- _Instructions to follow_: Go line by line through the data below and count those that hold "gset". Return only the number.

- _Provided data_:
▽
(* ===== verification/PeerLookup.v ===== *)
(** * Iterative peer lookups ([src/peer_lookup.rs])

    The actor that walks towards an info hash with [get_peers] queries and
    hands the peers it learns to the job that asked.  Channels are bounded
    queues in the state; the datagrams sent and the peers handed over are
    recorded in [queries] and [delivered] with the lookup they belong to.
    What the actor reads while it awaits (clock, send results, whether a
    receiver was dropped, whether a result channel has room, the order in
    which a hash set is iterated) is an input ([Env]). *)

From S2P Require Import Prelude Net Float64 Budget Types HashQueue Routing Krpc.

Local Open Scope Z_scope.

Module PeerLookup.

Definition LOOKUP_TID_TAG : Z := 165.
Definition MAX_FRONTIER_NODES : nat := 64.
Definition MAX_PEERS_PER_LOOKUP : nat := MAX_METADATA_CANDIDATES_PER_HASH.
Definition REQUEST_CHANNEL_CAPACITY : Z := 1024.
Definition RESPONSE_CHANNEL_CAPACITY : Z := 4096.

Definition lookup_duration (millis : Z) : Duration := from_millis (Z.min (Z.max millis 1) 300000).
Definition lookup_deadline (now : Instant) (duration : Duration) : Instant :=
  now + Z.min duration (from_secs 300).

Record PendingKey := mkKey { k_addr : SocketAddr; k_tid : list Z }.
#[global] Instance PendingKey_eq_dec : EqDecision PendingKey.
Proof. solve_decision. Defined.
#[global] Instance PendingKey_countable : Countable PendingKey.
Proof.
  refine (inj_countable' (λ k, (k_addr k, k_tid k)) (λ x, mkKey x.1 x.2) _). by intros [].
Defined.

Record PendingQuery := mkQuery { lookup_id : Z; q_deadline : Instant }.

Record LookupState := mkLookup {
  info_hash : list Z;
  frontier : list NodeTuple;
  source_nodes : list NodeTuple;
  seen_nodes : gset SocketAddr;
  peers : gset SocketAddr;
  queried : nat;
  outstanding : nat;
  deadline : Instant;
  st_max_queries : Z;
}.

Definition with_counts (st : LookupState) q o : LookupState :=
  mkLookup (info_hash st) (frontier st) (source_nodes st) (seen_nodes st) (peers st) q o
    (deadline st) (st_max_queries st).
Definition with_nodes (st : LookupState) f src : LookupState :=
  mkLookup (info_hash st) f src (seen_nodes st) (peers st) (queried st) (outstanding st)
    (deadline st) (st_max_queries st).

(** [frontier.iter().enumerate().min_by(..)]: the first of the closest. *)
Fixpoint min_index (hash : list Z) (l : list NodeTuple) (i : nat) (best : nat * NodeTuple) : nat :=
  match l with
  | [] => best.1
  | n :: l =>
      match xor_distance_cmp (id n) (id best.2) hash with
      | Lt => min_index hash l (S i) (i, n)
      | _ => min_index hash l (S i) best
      end
  end.

Definition closest_index (hash : list Z) (l : list NodeTuple) : option nat :=
  match l with [] => None | n :: l => Some (min_index hash l 1 (0%nat, n)) end.

Definition pop_closest (st : LookupState) : option (option (NodeTuple * bool * LookupState)) :=
  match source_nodes st with
  | n :: rest => Some (Some (n, true, with_nodes st (frontier st) rest))
  | [] =>
      match closest_index (info_hash st) (frontier st) with
      | None => Some None
      | Some i =>
          let! r := swap_remove i (frontier st) in
          Some (Some (r.1, false, with_nodes st r.2 []))
      end
  end.

Definition finish_reason (st : LookupState) (closed : bool) (now : Instant) : option string :=
  if closed then Some "lookup_finished_canceled"
  else if deadline st <=? now then Some "lookup_finished_deadline"
  else if bool_decide (MAX_PEERS_PER_LOOKUP ≤ size (peers st))%nat then Some "lookup_finished_peers"
  else if bool_decide (outstanding st = 0%nat) && (st_max_queries st <=? Z.of_nat (queried st))
  then Some "lookup_finished_budget"
  else if bool_decide (outstanding st = 0%nat) && bool_decide (frontier st = [])
          && bool_decide (source_nodes st = [])
  then Some "lookup_finished_exhausted"
  else None.

Definition is_complete (st : LookupState) (closed : bool) (now : Instant) : bool :=
  bool_decide (is_Some (finish_reason st closed now)).

Record LookupResponse := mkLookupResponse {
  lr_addr : SocketAddr; lr_tid : list Z; lr_response : DhtResponse }.
Record PeerLookupRequest := mkRequest { rq_info_hash : list Z; rq_source_nodes : list NodeTuple }.

Definition is_peer_lookup_tid (tid : list Z) : bool := bool_decide (head tid = Some LOOKUP_TID_TAG).

Record PeerLookupActor := mk {
  netmode : NetMode;
  local_id : list Z;
  socket_v4 : bool;
  socket_v6 : bool;
  request_rx : list PeerLookupRequest;
  response_rx : list LookupResponse;
  request_budget : RateBucket.RateBucket f64;
  max_active_lookups : Z;
  max_queries : Z;
  max_concurrent_queries : Z;
  lookup_timeout : Duration;
  query_timeout : Duration;
  active : gmap Z LookupState;
  pending : gmap PendingKey PendingQuery;
  pending_expiry : list (Instant * PendingKey);
  next_lookup_id : Z;
  next_tid : Z;
  queries : list (Z * SocketAddr);
  delivered : list (Z * SocketAddr);
  stats : list (string * Z);
}.

(** *** Field updates *)

Definition set_channels (s : PeerLookupActor) q r : PeerLookupActor :=
  mk (netmode s) (local_id s) (socket_v4 s) (socket_v6 s) q r (request_budget s)
     (max_active_lookups s) (max_queries s) (max_concurrent_queries s) (lookup_timeout s)
     (query_timeout s) (active s) (pending s) (pending_expiry s) (next_lookup_id s) (next_tid s)
     (queries s) (delivered s) (stats s).
Definition set_budget (s : PeerLookupActor) b : PeerLookupActor :=
  mk (netmode s) (local_id s) (socket_v4 s) (socket_v6 s) (request_rx s) (response_rx s) b
     (max_active_lookups s) (max_queries s) (max_concurrent_queries s) (lookup_timeout s)
     (query_timeout s) (active s) (pending s) (pending_expiry s) (next_lookup_id s) (next_tid s)
     (queries s) (delivered s) (stats s).
Definition set_active (s : PeerLookupActor) a i : PeerLookupActor :=
  mk (netmode s) (local_id s) (socket_v4 s) (socket_v6 s) (request_rx s) (response_rx s)
     (request_budget s) (max_active_lookups s) (max_queries s) (max_concurrent_queries s)
     (lookup_timeout s) (query_timeout s) a (pending s) (pending_expiry s) i (next_tid s)
     (queries s) (delivered s) (stats s).
Definition set_pending (s : PeerLookupActor) p e t : PeerLookupActor :=
  mk (netmode s) (local_id s) (socket_v4 s) (socket_v6 s) (request_rx s) (response_rx s)
     (request_budget s) (max_active_lookups s) (max_queries s) (max_concurrent_queries s)
     (lookup_timeout s) (query_timeout s) (active s) p e (next_lookup_id s) t (queries s)
     (delivered s) (stats s).
Definition set_outputs (s : PeerLookupActor) q d : PeerLookupActor :=
  mk (netmode s) (local_id s) (socket_v4 s) (socket_v6 s) (request_rx s) (response_rx s)
     (request_budget s) (max_active_lookups s) (max_queries s) (max_concurrent_queries s)
     (lookup_timeout s) (query_timeout s) (active s) (pending s) (pending_expiry s)
     (next_lookup_id s) (next_tid s) q d (stats s).
Definition note (s : PeerLookupActor) st : PeerLookupActor :=
  mk (netmode s) (local_id s) (socket_v4 s) (socket_v6 s) (request_rx s) (response_rx s)
     (request_budget s) (max_active_lookups s) (max_queries s) (max_concurrent_queries s)
     (lookup_timeout s) (query_timeout s) (active s) (pending s) (pending_expiry s)
     (next_lookup_id s) (next_tid s) (queries s) (delivered s) (stats s ++ st).


Definition new (netmode : NetMode) (local_id : list Z) (v4 v6 : bool) (o : PeerLookupOptions)
    (now : Instant) : PeerLookupActor :=
  {| netmode := netmode; local_id := local_id; socket_v4 := v4; socket_v6 := v6;
     request_rx := []; response_rx := [];
     request_budget := RateBucket.per_second (po_max_lookups_per_second o) (po_burst o) true now;
     max_active_lookups := po_max_active_lookups o; max_queries := po_max_queries o;
     max_concurrent_queries := Z.max (po_max_concurrent_queries o) 1;
     lookup_timeout := lookup_duration (po_lookup_timeout_ms o);
     query_timeout := lookup_duration (po_query_timeout_ms o);
     active := ∅; pending := ∅; pending_expiry := []; next_lookup_id := 1; next_tid := 1;
     queries := []; delivered := []; stats := [] |}.

(** [fields] computes the fields of an updated state, [record_fields] also
    the updates of a state given by its fields. *)
Ltac fields :=
  cbn [note set_outputs set_pending set_active set_budget set_channels netmode local_id
    socket_v4 socket_v6 request_rx response_rx request_budget max_active_lookups max_queries
    max_concurrent_queries lookup_timeout query_timeout active pending pending_expiry next_lookup_id
    next_tid queries delivered stats].
Ltac record_fields :=
  lazy beta iota zeta delta [note set_outputs set_pending set_active set_budget set_channels netmode local_id
    socket_v4 socket_v6 request_rx response_rx request_budget max_active_lookups max_queries
    max_concurrent_queries lookup_timeout query_timeout active pending pending_expiry next_lookup_id
    next_tid queries delivered stats].

(** What a handler reads from its environment.  The dispatch loop's readings
    are indexed by the lookup and the transaction counter, the ones made when
    a lookup may end by the lookup. *)
Record Env := mkEnv {
  en_closed : Z → Z → bool;
  en_now : Z → Z → Instant;
  en_sent : Z → Z → bool;
  en_after : Z → Z → Instant;
  en_end : Z → Instant;
  en_end_closed : Z → bool;
  en_reason_closed : Z → bool;
  en_sweep_closed : Z → bool;
  en_accept : SocketAddr → bool;
  en_peer_closed : SocketAddr → bool;
  en_order : gset Z → list Z;
}.

Definition route_response (s : PeerLookupActor) (a : SocketAddr) (tid : list Z) (r : DhtResponse)
  : PeerLookupActor :=
  if Z.of_nat (length (response_rx s)) <? RESPONSE_CHANNEL_CAPACITY
  then set_channels s (request_rx s) (response_rx s ++ [mkLookupResponse a tid r])
  else note s [("peer_lookup_response_dropped", 1)].

(** A job submits a request ([try_send] of the request sender). *)
Definition submit (s : PeerLookupActor) (r : PeerLookupRequest) : PeerLookupActor :=
  if Z.of_nat (length (request_rx s)) <? REQUEST_CHANNEL_CAPACITY
  then set_channels s (request_rx s ++ [r]) (response_rx s) else s.

Definition tid_of (n : Z) : list Z := <[0%nat := LOOKUP_TID_TAG]> (be8 n).

Definition next_transaction_id (s : PeerLookupActor) : list Z * PeerLookupActor :=
  (tid_of (next_tid s),
   set_pending s (pending s) (pending_expiry s) (Z.max (u64_wrapping_add (next_tid s) 1) 1)).

Section handlers.
Context (env : Env).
△
- _Response area_: 3